Native participation is a top priority of the drive to revive the dormant megaproject left over from the last Alberta energy boom three decades ago, Southern said in an interview.

It will be five to seven years before CUL's Atco and industry partner TransCanada Corp. are ready to unveil construction plans for the site about 800 kilometres northeast of Edmonton, she told her firm's annual shareholder meeting.

But government greenhouse-gas emissions reduction targets will fuel the marathon attempt to build an environmental replacement for coal-fired Alberta power stations, Southern told The Journal.

Instead of generating exports, the reincarnated Slave River development is meant to fill a gap that planned retirements of aging thermal plants are projected to leave in Alberta supplies, she said. "We're going to need really big projects in order to hit those emissions targets," she predicted.

Electric service is still scrambling to catch up to economic and population growth sparked by accelerating oilsands development since the late 1990s.

Most of $3 billion in construction planned by CUL's Atco gas and power subsidiaries over the next three years will go into stringing new transmission wires in rapidly industrializing areas north of Edmonton, Southern said.

The commitments could grow.

The budget does not include a potential alternative route to replace a hotly contested AltaLink project with a line in Atco's thinly populated and less hostile service territory east of the Queen Elizabeth II Highway between Edmonton and Calgary.

The arid plains region is well suited for long-range development of a major new power and pipeline corridor as Alberta communities and industry keep growing, CUL chairman Ron Southern said.

Power from the proposed Slave River project would flow along the proposed eastern corridor and across spur lines to cities and industrial sites.

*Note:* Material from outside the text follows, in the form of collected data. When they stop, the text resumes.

(** X13.  For two accepted timestamps of the same length (the same number
    of fraction digits, possibly none) the text order used by the listing
    is the order of the instants that [datetime.fromisoformat] reads from
    them, which keeps microseconds, ties being decided by the digits after
    the sixth: instants that differ are ordered as their texts, and with
    at most six fraction digits the text order is exactly the order of the
    instants. *)
Theorem ts_text_order_is_calendar_order :
  forall v1 v2 : string,
    WebhookPayload.validate_ts_iso8601 v1 = Ok v1 ->
    WebhookPayload.validate_ts_iso8601 v2 = Ok v2 ->
    String.length v1 = String.length v2 ->
    exists dt1 dt2 : Datetime.datetime,
      Datetime.fromisoformat (str_replace "Z" "+00:00" v1) = Ok dt1
      /\ Datetime.fromisoformat (str_replace "Z" "+00:00" v2) = Ok dt2
      /\ String.compare v1 v2
         = lex (compare_datetime dt1 dt2)
               (String.compare (after 26 v1) (after 26 v2))
      /\ (compare_datetime dt1 dt2 <> Eq ->
          String.compare v1 v2 = compare_datetime dt1 dt2)
      /\ (String.length v1 <= 27 ->
          String.compare v1 v2 = compare_datetime dt1 dt2).
Proof.
  intros v1 v2 H1 H2 Hlen.
  apply validate_ts_spec in H1 as [_ H1]. apply validate_ts_spec in H2 as [_ H2].
  destruct (ts_compare_instants v1 v2 H1 H2 Hlen) as (dt1 & dt2 & E1 & E2 & E3 & E4).
  exists dt1, dt2. repeat split; auto.
  - intros Hne. rewrite E3. now apply lex_decided.
  - intros H27. rewrite E3, (E4 H27). apply lex_eq_r.
Qed.
(** X1.  Whatever sequence of constructors, setters, decoders and
    scans of one package produced a container, decode failures
    included, its state field holds [StateUnset] or [StateSet]; no
    other integer is ever stored in it. *)
Theorem reachable_state_valid (v : Val T) :
  reachable_omit v \/ reachable_part000 v ->
  state v = StateUnset \/ state v = StateSet.
Proof. apply reachable_state_valid_aux. Qed.

(** X2.  [String] of a state names the two declared states and panics
    on every other integer; on the state of a container the package
    produced it does not panic, and it answers ["set"] exactly when
    [IsSet] holds, and then [IsUnset] does not. *)
Theorem State_String_reachable :
  (forall s : StateT, s <> StateUnset -> s <> StateSet ->
     State_String s = Panics "unknown")
  /\ (forall v : Val T, reachable_omit v \/ reachable_part000 v ->
     State_String (State v) = Returns (if IsSet v then "set" else "unset")
     /\ IsSet v = negb (IsUnset v)).
Proof.
  split.
  - intros s N0 N1. unfold State_String.
    apply Z.eqb_neq in N0. apply Z.eqb_neq in N1. rewrite N0, N1. reflexivity.
  - intros v R. unfold State, IsSet, IsUnset.
    destruct (reachable_state_valid_aux R) as [E|E]; rewrite E; split; reflexivity.
Qed.

End StateInvariant.

Lemma reachable_state_valid_witness :
  state (fst (Omit.UnmarshalJSON (Omit.SetPtr (From (Some true)) None)
                (list_byte_of_string "maybe"))) = StateUnset
  \/ state (fst (Omit.UnmarshalJSON (Omit.SetPtr (From (Some true)) None)
                   (list_byte_of_string "maybe"))) = StateSet.
Proof.
  apply reachable_state_valid. left.
  apply ro_UnmarshalJSON. apply ro_SetPtr. apply ro_From.
Defined.

Lemma State_String_reachable_witness :
  State_String 99 = Panics "unknown"
  /\ State_String
       (State (fst (Scan (Part000.FromCond (Some true) false) (OfInt64 7))))
     = Returns "set".
Proof.
  destruct (@State_String_reachable (option bool) _ _ _) as [Hbad Hgood].
  split.
  - apply Hbad; discriminate.
  - destruct (Hgood (fst (Scan (Part000.FromCond (Some true) false) (OfInt64 7))))
      as [Hs _].
    + right. apply rp_Scan. apply rp_FromCond.
    + exact Hs.
Defined.

(** ** Accessors *)

Section Accessors.
Context {T : Type} `{GoType T}.

(** X3.  The accessors agree with each other on every container: [Get]
    is [GetOrZero] paired with [IsSet]; [GetOr] with the zero value as
    fallback is [GetOrZero]; [MustGet] returns what [Get] returns when
    [IsSet] holds and panics otherwise; [Ptr] points to what [Get]
    returns when [IsSet] holds and is nil otherwise, and [GetOr] is the
    pointee of [Ptr] or else the fallback. *)
Theorem accessors_agree (v : Val T) :
  Get v = (Part000.GetOrZero v, IsSet v)
  /\ GetOr v zero = Part000.GetOrZero v
  /\ MustGet v =
     (if IsSet v then Returns (fst (Get v)) else Panics "no value present")
  /\ Omit.Ptr v = (if IsSet v then Some (fst (Get v)) else None)
  /\ (forall fallback,
        GetOr v fallback =
          match Omit.Ptr v with Some x => x | None => fallback end).
Proof.
  unfold Get, GetOr, Part000.GetOrZero, MustGet, Get, Omit.Ptr, IsSet.
  destruct (state v =? StateSet); repeat split.
Qed.

(** X4.  Pointers in and out (omit.go), a pointer being read as nil or
    its pointee.  [Ptr] of [FromPtr p] is nil when [p] is nil and
    otherwise points to a value equal to the pointee of [p]; the same
    holds for [Ptr] after [SetPtr] with [p], whatever the container was.
    In the other direction a container rebuilt from its own [Ptr] has
    the same [Get] and [IsSet].  [SetPtr] with a nil pointer keeps the
    old value in the slot, where [FromPtr] of nil and [Unset] hold the
    zero value, and the accessors do not tell them apart. *)
Theorem Ptr_pointee_roundtrip (v : Val T) (p : option T) :
  Omit.Ptr (FromPtr p) = p
  /\ Omit.Ptr (Omit.SetPtr v p) = p
  /\ Get (FromPtr (Omit.Ptr v)) = Get v
  /\ IsSet (FromPtr (Omit.Ptr v)) = IsSet v
  /\ value (Omit.SetPtr v None) = value v
  /\ value (FromPtr None) = zero
  /\ value (Unset v) = zero
  /\ Get (Omit.SetPtr v p) = Get (FromPtr p)
  /\ Get (Omit.SetPtr v None) = Get (Unset v).
Proof.
  split; [destruct p; reflexivity|]. split; [destruct p; reflexivity|].
  split; [|split].
  - unfold Omit.Ptr, Get. destruct (state v =? StateSet); reflexivity.
  - unfold Omit.Ptr, IsSet. destruct (state v =? StateSet); reflexivity.
  - repeat split. destruct p; reflexivity.
Qed.
(** What it is for [op] to bring GPNVM bit [k] to the value [desired] with
    the programming command [prog], issued at most once.  [op] first runs
    the get-GPNVM-bits command; [st1] is its status.  When that succeeds the
    result register is read once ([frr]).  If bit [k] of it already has the
    desired value, [op] ends there with [SUCCESS] and the only command of
    the run is the get command.  In every other case [op] goes on with
    exactly one [cmd prog k], whose status is the result. *)
Definition programs_bit_once (op : M hw Z) (k : Z) (desired : bool) (prog : Z) : Prop :=
  forall m : machine hw,
  exists st1 m1 t1,
    cmd EFC_FCMD_GGPB 0 m = Some (st1, m1, t1) /\
    let FRR := EFC_REG (efc m1) EEFC_FRR in
    let frr := wrap32 (fst (reg_load FRR (dev m1))) in
    let m2 := with_dev m1 (snd (reg_load FRR (dev m1))) in
    if st1 =? SUCCESS then
      if Bool.eqb (Z.testbit frr k) desired then
        op m = Some (SUCCESS, m2, t1 ++ [RegLoad FRR frr]) /\
        commands_issued (t1 ++ [RegLoad FRR frr]) = [(EFC_FCMD_GGPB, 0)]
      else
        exists st2 m3 t2,
          cmd prog k m2 = Some (st2, m3, t2) /\
          op m = Some (st2, m3, t1 ++ [RegLoad FRR frr] ++ t2) /\
          commands_issued (t1 ++ [RegLoad FRR frr] ++ t2) = [(EFC_FCMD_GGPB, 0); (prog, k)]
    else
      exists st2 m3 t2,
        cmd prog k m1 = Some (st2, m3, t2) /\
        op m = Some (st2, m3, t1 ++ t2) /\
        commands_issued (t1 ++ t2) = [(EFC_FCMD_GGPB, 0); (prog, k)].

(** The [n] bytes of the address space from [a] on, as byte loads on
    device [h] return them: the current flash content. *)
Definition flash_bytes (h : hw) (a : Z) (n : nat) : list Z :=
  map (fun i => mem_load 1 (a + Z.of_nat i) h mod 2 ^ 8) (seq 0 n).

(** The trace of loading those bytes one by one. *)
Definition load_events (h : hw) (a : Z) (n : nat) : list event :=
  map (fun i => MemLoad 1 (a + Z.of_nat i) (mem_load 1 (a + Z.of_nat i) h mod 2 ^ 8))
      (seq 0 n).

(** The word-wise store of a page image to the page at [pa]: the trace
    and the device after it. *)
Definition store_events (pa : Z) (image : list Z) : list event :=
  map (fun t => MemStore32 (pa + 4 * Z.of_nat t) (buffer_word image (Z.of_nat t)))
      (seq 0 (Z.to_nat IFLASH_WORDS_PER_PAGE)).

Definition stored (pa : Z) (image : list Z) (h : hw) : hw :=
  fold_left (fun h t => mem_store32 (pa + 4 * Z.of_nat t) (buffer_word image (Z.of_nat t)) h)
            (seq 0 (Z.to_nat IFLASH_WORDS_PER_PAGE)) h.

(** The page buffer the write algorithm is described to build: in this
    order, the [offset] bytes the page holds at its start, the payload, and
    the bytes the page holds after the write window. *)
Definition merged_page (current : list Z) (offset : Z) (payload : list Z) : list Z :=
  firstn (Z.to_nat offset) current
  ++ payload
  ++ skipn (Z.to_nat offset + length payload) current.

(** One page of the described algorithm: read the prefix and the suffix
    from the current flash content ([offset] bytes from the start of the
    page, and [IFLASH_PAGE_SIZE - offset - write_size] bytes after the
    window), merge them with the payload into the page buffer, and store
    the whole buffer to the page, word by word. *)
Definition commit_page (page_address offset : Z) (payload : list Z) : M hw unit :=
  fun m =>
    let write_size := Z.of_nat (length payload) in
    let padding_size := IFLASH_PAGE_SIZE - offset - write_size in
    let current := flash_bytes (dev m) page_address (Z.to_nat IFLASH_PAGE_SIZE) in
    let image := merged_page current offset payload in
    Some (tt,
          with_page_buffer (with_dev m (stored page_address image (dev m))) image,
          load_events (dev m) page_address (Z.to_nat offset)
          ++ load_events (dev m) (page_address + offset + write_size) (Z.to_nat padding_size)
          ++ store_events page_address image).
(** The document [start_interview] creates. *)
Definition interview_doc (applicant_id role_id : string) : gmap string value :=
  <["applicant_id" := VStr applicant_id]>
  (<["role_id" := VStr role_id]>
  (<["mode" := VStr "chat"]>
  (<["messages" := VList [message_doc "lily" greeting]]> ∅))).

(** [POST /api/interview/start]: the value under ["interview_id"]. *)
Definition start_interview (applicant_id role_id : string) : M string :=
  create_document "interview" (interview_doc applicant_id role_id).

Definition reply_generic : string :=
  "Thanks! Can you share a challenging project you led?".
Definition reply_frontend : string :=
  "Great frontend background. How do you manage state at scale?".
Definition reply_backend : string :=
  "Nice backend focus. How do you design resilient APIs?".

Definition frontend_keys : list string := ["react"; "frontend"; "ui"].
Definition backend_keys : list string := ["python"; "backend"; "api"].

(** The branching on [user_msg] in [chat]. *)
Definition chat_reply (user_msg : string) : string :=
  if any_in frontend_keys (lower user_msg) then reply_frontend
  else if any_in backend_keys (lower user_msg) then reply_backend
  else reply_generic.
(** A successful load: the new model, a fresh object, is displayed in the
    world the loader leaves. *)
Lemma loadModel_succeeded_run
      (env : Oracle) (file : File) (anims : list string) (ty : ModelType) (w : World) :
  load_success env file anims ty ->
  exists calls : list Event,
    shown calls = []
    /\ NoDup (issued calls)
    /\ run env (loadModel file w)
       = (display_result
            (mkLoadResult (mkObject (nextUuid w) ModelRoot) anims ty)
            (set_nextUuid (S (nextUuid w))
               (record_events calls (hideError (showLoading "Loading model..." w)))),
          Normal tt).
Proof.
  intros Hok. unfold loadModel.
  destruct Hok as [data parsed Hv Hn Hr Hp Hscene|data Hv Hn Hr Hp].
  - exists [Entered loadGLTF_;
            Issued (ReadAsArrayBuffer file); Resumed (ReadAsArrayBuffer file) true;
            Issued (GLTFParse data); Resumed (GLTFParse data) true].
    split; [reflexivity|].
    split; [repeat constructor; simpl; intuition discriminate|].
    rewrite Hv, (loadModel_gltf file Hn). destruct parsed as [scene anims].
    cbn in Hscene. subst scene. cbn [gltf_animations]. open_world w.
    destruct w_webxr; [|destruct w_ios];
      vm_compute; rewrite Hr; vm_compute; rewrite Hp; vm_compute; reflexivity.
  - exists [Entered loadSTL_;
            Issued (ReadAsArrayBuffer file); Resumed (ReadAsArrayBuffer file) true;
            Issued (STLParse data); Resumed (STLParse data) true].
    split; [reflexivity|].
    split; [repeat constructor; simpl; intuition discriminate|].
    rewrite Hv, (loadModel_stl file Hn). open_world w.
    destruct w_webxr; [|destruct w_ios];
      vm_compute; rewrite Hr; vm_compute; rewrite Hp; vm_compute; reflexivity.
Qed.
(** * Arena server: a shallow embedding of [server.js]

    The server keeps two registries ([players], [coins]), an inbound queue of
    delayed client messages and a fixed-rate loop that drains the queue,
    moves the players, resolves player-player and player-coin collisions,
    spawns coins and broadcasts a snapshot.

    Numbers.  JavaScript numbers that hold coordinates are idealised as real
    numbers ([R]); identifiers, scores and millisecond clock readings are
    integers ([Z]); numbers read from a client message are rationals ([Q]).
    The concrete scenarios below only meet values that binary64 holds
    exactly (the one rounded product, [150 * 0.05], rounds to [7.5]), so the
    idealised and the binary64 computation agree on them step by step. *)

From Stdlib Require Import Reals Lra Lia ZArith QArith List String Bool.
Import ListNotations.

Local Open Scope Z_scope.

(** ** JavaScript values as they come out of [JSON.parse] *)

#[local] Unset Elimination Schemes.
Inductive JSValue : Type :=
| JUndefined
| JNull
| JBool (b : bool)
| JNum (q : Q)
| JStr (s : string)
| JArr (items : list JSValue)
| JObj (fields : list (string * JSValue)).
#[local] Set Elimination Schemes.

(** [!!v]: undefined, null, false, 0 and the empty string are falsy. *)
Definition truthy (v : JSValue) : bool :=
  match v with
  | JUndefined | JNull => false
  | JBool b => b
  | JNum q => negb (Qeq_bool q 0)
  | JStr s => negb (String.eqb s EmptyString)
  | JArr _ | JObj _ => true
  end.

Fixpoint lookupField (k : string) (fs : list (string * JSValue)) : JSValue :=
  match fs with
  | [] => JUndefined
  | (k', v) :: rest => if String.eqb k k' then v else lookupField k rest
  end.

(** [v.k] for the field names the server reads ([type], [up], [down], [left],
    [right], [stamp]), none of which lives on a prototype.  Reading a property
    of [null] or [undefined] throws a TypeError ([None]). *)
Definition getProp (v : JSValue) (k : string) : option JSValue :=
  match v with
  | JUndefined | JNull => None
  | JObj fs => Some (lookupField k fs)
  | JBool _ | JNum _ | JStr _ | JArr _ => Some JUndefined
  end.

(** [a || b] *)
Definition jsOr (a b : JSValue) : JSValue := if truthy a then a else b.

(** [v === "input"] *)
Definition isInputTag (v : JSValue) : bool :=
  match v with
  | JStr s => String.eqb s "input"
  | _ => false
  end.

(** ** Objects used as registries

    [players] and [coins] are plain objects keyed by integer ids.  Such keys
    are enumerated by [Object.values], [Object.keys] and [for ... in] in
    ascending numeric order, so a registry is an association list kept in
    that order. *)

Module Obj.
Section WithValue.
Context {V : Type}.

Definition t : Type := list (Z * V).

Fixpoint get (k : Z) (o : list (Z * V)) : option V :=
  match o with
  | [] => None
  | (k', v) :: rest => if k =? k' then Some v else get k rest
  end.

(** [o[k] = v]: overwrite in place, or add the key at its numeric rank. *)
Fixpoint set (k : Z) (v : V) (o : list (Z * V)) : list (Z * V) :=
  match o with
  | [] => [(k, v)]
  | (k', v') :: rest =>
      if k =? k' then (k, v) :: rest
      else if k <? k' then (k, v) :: (k', v') :: rest
      else (k', v') :: set k v rest
  end.

(** [delete o[k]] *)
Definition delete (k : Z) (o : list (Z * V)) : list (Z * V) :=
  filter (fun kv => negb (fst kv =? k)) o.

Definition values (o : list (Z * V)) : list V := map snd o.
Definition keys (o : list (Z * V)) : list Z := map fst o.

End WithValue.
Arguments t : clear implicits.
End Obj.

(** ** Constants *)

Local Open Scope R_scope.

Definition MAP_W : R := 800.
Definition MAP_H : R := 600.
Definition PLAYER_SPEED : R := 150.
Definition PLAYER_R : R := 16.
Definition COIN_R : R := 10.
Definition MAX_COINS : nat := 20.
Definition PHYS_DT : R := 5 / 100.
Definition COIN_SPAWN_INTERVAL : Z := 3000.
Definition SIM_LATENCY_MS : Z := 200.

(** ** World data *)

(** A player's input intent.  The fields hold JavaScript values: the loop
    only ever tests them for truthiness. *)
Module Input.
Record t : Type := mk {
  up : JSValue;
  down : JSValue;
  left : JSValue;
  right : JSValue;
  stamp : JSValue
}.

(** The intent a player is created with: four [false] and no [stamp]. *)
Definition initial : t :=
  mk (JBool false) (JBool false) (JBool false) (JBool false) JUndefined.
End Input.

Module Player.
Record t : Type := mk {
  id : Z;
  x : R;
  y : R;
  score : Z;
  input : Input.t;
  inputSpeedLoss : option R   (* [None]: the field was never written *)
}.

Definition setPos (p : t) (nx ny : R) : t :=
  mk (id p) nx ny (score p) (input p) (inputSpeedLoss p).

Definition setScore (p : t) (s : Z) : t :=
  mk (id p) (x p) (y p) s (input p) (inputSpeedLoss p).

Definition setInput (p : t) (i : Input.t) : t :=
  mk (id p) (x p) (y p) (score p) i (inputSpeedLoss p).
End Player.

Module Coin.
Record t : Type := mk {
  id : Z;
  x : R;
  y : R
}.
End Coin.

(** ** Physics: movement *)

(** One axis of the direction vector: [v = 0; if (neg) v -= 1; if (pos) v += 1]. *)
Definition axis (neg pos : JSValue) : Z :=
  let v := 0%Z in
  let v := if truthy neg then (v - 1)%Z else v in
  let v := if truthy pos then (v + 1)%Z else v in
  v.

(** [p.inputSpeedLoss || 1] *)
Definition speedFactor (p : Player.t) : R :=
  match Player.inputSpeedLoss p with
  | None => 1
  | Some l => if Req_dec_T l 0 then 1 else l
  end.

(** [Math.max(lo, Math.min(hi, v))] *)
Definition clamp (lo hi v : R) : R := Rmax lo (Rmin hi v).

(** The body of the [forEach] over the players: integrate the stored intent
    over the fixed step, then clamp.  [p.input] is always an object, so
    [p.input || {}] is [p.input]. *)
Definition movePlayer (p : Player.t) : Player.t :=
  let inp := Player.input p in
  let vx := axis (Input.left inp) (Input.right inp) in
  let vy := axis (Input.up inp) (Input.down inp) in
  let moved :=
    if negb (vx =? 0)%Z || negb (vy =? 0)%Z then
      let len := sqrt (IZR (vx * vx + vy * vy)) in
      let ux := IZR vx / len in
      let uy := IZR vy / len in
      let f := speedFactor p in
      Player.mk (Player.id p)
                (Player.x p + ux * PLAYER_SPEED * PHYS_DT * f)
                (Player.y p + uy * PLAYER_SPEED * PHYS_DT * f)
                (Player.score p) (Player.input p) (Some 1)
    else p in
  Player.setPos moved
    (clamp PLAYER_R (MAP_W - PLAYER_R) (Player.x moved))
    (clamp PLAYER_R (MAP_H - PLAYER_R) (Player.y moved)).

Definition movePlayers (ps : Obj.t Player.t) : Obj.t Player.t :=
  map (fun kv => (fst kv, movePlayer (snd kv))) ps.

(** ** Physics: player against player *)

(** [p2.score / (p1.score + p2.score + 1)] *)
Definition dominanceRatio (s1 s2 : Z) : R := IZR s2 / IZR (s1 + s2 + 1).

Definition distance (p1 p2 : Player.t) : R :=
  let dx := Player.x p2 - Player.x p1 in
  let dy := Player.y p2 - Player.y p1 in
  sqrt (dx * dx + dy * dy).

(** The body of the inner loop for the pair [(p1, p2)]. *)
Definition resolvePair (p1 p2 : Player.t) : Player.t * Player.t :=
  let dx := Player.x p2 - Player.x p1 in
  let dy := Player.y p2 - Player.y p1 in
  let dist := sqrt (dx * dx + dy * dy) in
  let minDist := 2 * PLAYER_R in
  if Rlt_dec dist minDist then
    if Rlt_dec 0 dist then
      let overlap := minDist - dist in
      let nx := dx / dist in
      let ny := dy / dist in
      let ratio := dominanceRatio (Player.score p1) (Player.score p2) in
      (Player.mk (Player.id p1)
                 (Player.x p1 - nx * overlap * (1 - ratio))
                 (Player.y p1 - ny * overlap * (1 - ratio))
                 (Player.score p1) (Player.input p1) (Some (8 / 10)),
       Player.mk (Player.id p2)
                 (Player.x p2 + nx * overlap * ratio)
                 (Player.y p2 + ny * overlap * ratio)
                 (Player.score p2) (Player.input p2) (Some (8 / 10)))
    else (p1, p2)
  else (p1, p2).

(** [arr[i] = a] for an index inside the array. *)
Fixpoint setNth {A : Type} (i : nat) (a : A) (l : list A) : list A :=
  match l, i with
  | [], _ => []
  | _ :: rest, O => a :: rest
  | b :: rest, S i' => b :: setNth i' a rest
  end.

(** One iteration of the inner loop: the two array slots alias the player
    objects, so the pair is read, resolved and written back. *)
Definition collideAt (arr : list Player.t) (i j : nat) : list Player.t :=
  match nth_error arr i, nth_error arr j with
  | Some p1, Some p2 =>
      let (q1, q2) := resolvePair p1 p2 in
      setNth j q2 (setNth i q1 arr)
  | _, _ => arr
  end.

(** [for (i = 0; i < n; i++) for (j = i+1; j < n; j++)] *)
Definition collidePlayerArr (arr : list Player.t) : list Player.t :=
  let n := List.length arr in
  fold_left
    (fun a i => fold_left (fun a' j => collideAt a' i j) (seq (S i) (n - S i)) a)
    (seq 0 n) arr.

(** The array holds the registry's own player objects, so what the loops
    write is what the registry holds afterwards, key by key. *)
Definition collidePlayers (ps : Obj.t Player.t) : Obj.t Player.t :=
  combine (Obj.keys ps) (collidePlayerArr (Obj.values ps)).

(** ** Physics: player against coin *)

Definition touches (p : Player.t) (c : Coin.t) : bool :=
  let dx := Player.x p - Coin.x c in
  let dy := Player.y p - Coin.y c in
  if Rle_dec (dx * dx + dy * dy) ((PLAYER_R + COIN_R) * (PLAYER_R + COIN_R))
  then true else false.

(** The inner [for (cid in coins)] for one player: a coin that is touched is
    scored and deleted on the spot, the others stay. *)
Fixpoint collectCoins (p : Player.t) (cs : Obj.t Coin.t)
  : Player.t * Obj.t Coin.t :=
  match cs with
  | [] => (p, [])
  | (k, c) :: rest =>
      if touches p c then
        collectCoins (Player.setScore p (Player.score p + 1)%Z) rest
      else
        let (p', rest') := collectCoins p rest in
        (p', (k, c) :: rest')
  end.

(** The outer [for (pid in players)]. *)
Fixpoint coinPhase (ps : Obj.t Player.t) (cs : Obj.t Coin.t)
  : Obj.t Player.t * Obj.t Coin.t :=
  match ps with
  | [] => ([], cs)
  | (k, p) :: rest =>
      let (p', cs') := collectCoins p cs in
      let (rest', cs'') := coinPhase rest cs' in
      ((k, p') :: rest', cs'')
  end.

(** ** Coin spawner *)

(** [spawnCoin()]: [rx] and [ry] are the two [Math.random()] draws. *)
Definition spawnCoin (rx ry : R) (nextCoinId : Z) (cs : Obj.t Coin.t)
  : Z * Obj.t Coin.t :=
  let id := nextCoinId in
  ((nextCoinId + 1)%Z,
   Obj.set id (Coin.mk id (rx * (MAP_W - 40) + 20) (ry * (MAP_H - 40) + 20)) cs).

Sales to other provinces, and eventually exports to the United States, are eventually possible, he indicated.

CUL-Atco agents are currently introducing the Slave River plan to northern Alberta communities. The community relations program and aboriginal partnership invitations will reach into the Northwest Territories, the Southerns said.

Detailed designs, cost estimates, employment forecasts and community benefit projections are not yet available, although TransCanada has forecast a price tag in the $5-billion range for a 1,000-1,500-megawatt installation.

The firms emphasize the Slave River project's reincarnation uses improved technology known as "run of the river." Instead of towering dams, lake-sized reservoirs and artificial cataracts into generators, the modern approach channels and amplifies natural flows with less intrusive submerged structures.

The original 1,800-MW dam proposal was shelved as too big and expensive for the smaller Alberta power grid of the early 1980s, said retired Atco Electric executive Dick Frey.

The province instead approved staged construction of the Genesee and Sheerness coal-fired plants west of Edmonton and northeast of Calgary, he recalled.

The first Slave River project would have increased total Alberta generating capacity by about 35 per cent in one jump. The multibillion-dollar cost would have caused an unacceptable bulge in consumers' electricity bills, Frey said.

The proposed new version is about a 15-per-cent addition to an Alberta grid that has more than doubled in capacity and will need new generators as aging coal plants approach scheduled retirements.

"It's a good project," Frey said.

Evolving national and provincial greenhouse gas emissions reduction policies make the Slave River waterpower scheme look better all the time, he added. "It wouldn't take much of a carbon tax to make this thing fly."